Task brief
Give every line of the listing back, exactly as written.

Supplied records
(** X16.  No URL returned by the uploader begins with [http://]: the
    normalised URL never has the plain-HTTP scheme, whatever the hosting
    service sent. *)
Theorem normalize_file_url_not_http
    (E : externals) (image_bytes : bytes) (name : string) (w : world) (file_url : string) :
  PyStr.startswith (normalize_file_url file_url) "http://" = false /\
  match fst (upload_to_tmpfiles E image_bytes name w) with
  | Return url => PyStr.startswith url "http://" = false
  | _ => True
  end.
Proof.
  split; [apply normalize_never_plain_http|].
  destruct (upload_to_tmpfiles E image_bytes name w) as [[url | st d | msg] w'] eqn:Hrun;
    cbn [fst]; try exact I.
  exact (upload_returns_https _ _ _ _ _ _ Hrun).
Qed.

(** X17.  Whenever the URL sent by the hosting service mentions
    [tmpfiles.org/], the URL returned by the uploader contains the
    direct-download segment [/dl/]. *)
Theorem normalize_file_url_direct (file_url : string) :
  PyStr.contains "tmpfiles.org/" file_url = true ->
  PyStr.contains "/dl/" (normalize_file_url file_url) = true.
Proof.
  intros Hhost. unfold normalize_file_url.
  destruct (upgrade_scheme_result file_url) as [_ Hkeep]. cbv zeta in Hkeep |- *.
  specialize (Hkeep Hhost).
  set (u1 := if PyStr.startswith file_url "http://"
             then PyStr.replace file_url "http://" "https://" else file_url) in *.
  destruct (PyStr.contains "/dl/" u1) eqn:Hdl; cbn [negb]; [exact Hdl|].
  now apply replace_inserts_dl.
Qed.

Lemma normalize_file_url_direct_witness :
  PyStr.contains "/dl/" (normalize_file_url "http://tmpfiles.org/9/a.png?from=http://x")
    = true.
Proof.
  exact (normalize_file_url_direct "http://tmpfiles.org/9/a.png?from=http://x" eq_refl).
Defined.

Lemma download_url_result (image_url : string) :
  PyStr.startswith (download_url image_url) "http://" = false /\
  (PyStr.contains "tmpfiles.org/" image_url = true ->
   PyStr.contains "/dl/" (download_url image_url) = true).
Proof.
  unfold download_url.
  destruct (upgrade_scheme_result image_url) as [Hscheme Hkeep].
  cbv zeta in Hscheme, Hkeep |- *.
  set (u1 := if PyStr.startswith image_url "http://"
             then PyStr.replace image_url "http://" "https://" else image_url) in *.
  split.
  - destruct (PyStr.contains "tmpfiles.org" u1 && negb (PyStr.contains "/dl/" u1));
      [|exact Hscheme].
    now apply replace_not_prefix.
  - intros Hhost. specialize (Hkeep Hhost).
    rewrite (contains_shorter u1 "tmpfiles.org" "/" Hkeep). cbn [andb].
    destruct (PyStr.contains "/dl/" u1) eqn:Hdl; cbn [negb]; [exact Hdl|].
    now apply replace_inserts_dl.
Qed.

Answer to the exercise
(** X16.  No URL returned by the uploader begins with [http://]: the
    normalised URL never has the plain-HTTP scheme, whatever the hosting
    service sent. *)
Theorem normalize_file_url_not_http
    (E : externals) (image_bytes : bytes) (name : string) (w : world) (file_url : string) :
  PyStr.startswith (normalize_file_url file_url) "http://" = false /\
  match fst (upload_to_tmpfiles E image_bytes name w) with
  | Return url => PyStr.startswith url "http://" = false
  | _ => True
  end.
Proof.
  split; [apply normalize_never_plain_http|].
  destruct (upload_to_tmpfiles E image_bytes name w) as [[url | st d | msg] w'] eqn:Hrun;
    cbn [fst]; try exact I.
  exact (upload_returns_https _ _ _ _ _ _ Hrun).
Qed.

(** X17.  Whenever the URL sent by the hosting service mentions
    [tmpfiles.org/], the URL returned by the uploader contains the
    direct-download segment [/dl/]. *)
Theorem normalize_file_url_direct (file_url : string) :
  PyStr.contains "tmpfiles.org/" file_url = true ->
  PyStr.contains "/dl/" (normalize_file_url file_url) = true.
Proof.
  intros Hhost. unfold normalize_file_url.
  destruct (upgrade_scheme_result file_url) as [_ Hkeep]. cbv zeta in Hkeep |- *.
  specialize (Hkeep Hhost).
  set (u1 := if PyStr.startswith file_url "http://"
             then PyStr.replace file_url "http://" "https://" else file_url) in *.
  destruct (PyStr.contains "/dl/" u1) eqn:Hdl; cbn [negb]; [exact Hdl|].
  now apply replace_inserts_dl.
Qed.

Lemma normalize_file_url_direct_witness :
  PyStr.contains "/dl/" (normalize_file_url "http://tmpfiles.org/9/a.png?from=http://x")
    = true.
Proof.
  exact (normalize_file_url_direct "http://tmpfiles.org/9/a.png?from=http://x" eq_refl).
Defined.

Lemma download_url_result (image_url : string) :
  PyStr.startswith (download_url image_url) "http://" = false /\
  (PyStr.contains "tmpfiles.org/" image_url = true ->
   PyStr.contains "/dl/" (download_url image_url) = true).
Proof.
  unfold download_url.
  destruct (upgrade_scheme_result image_url) as [Hscheme Hkeep].
  cbv zeta in Hscheme, Hkeep |- *.
  set (u1 := if PyStr.startswith image_url "http://"
             then PyStr.replace image_url "http://" "https://" else image_url) in *.
  split.
  - destruct (PyStr.contains "tmpfiles.org" u1 && negb (PyStr.contains "/dl/" u1));
      [|exact Hscheme].
    now apply replace_not_prefix.
  - intros Hhost. specialize (Hkeep Hhost).
    rewrite (contains_shorter u1 "tmpfiles.org" "/" Hkeep). cbn [andb].
    destruct (PyStr.contains "/dl/" u1) eqn:Hdl; cbn [negb]; [exact Hdl|].
    now apply replace_inserts_dl.
Qed.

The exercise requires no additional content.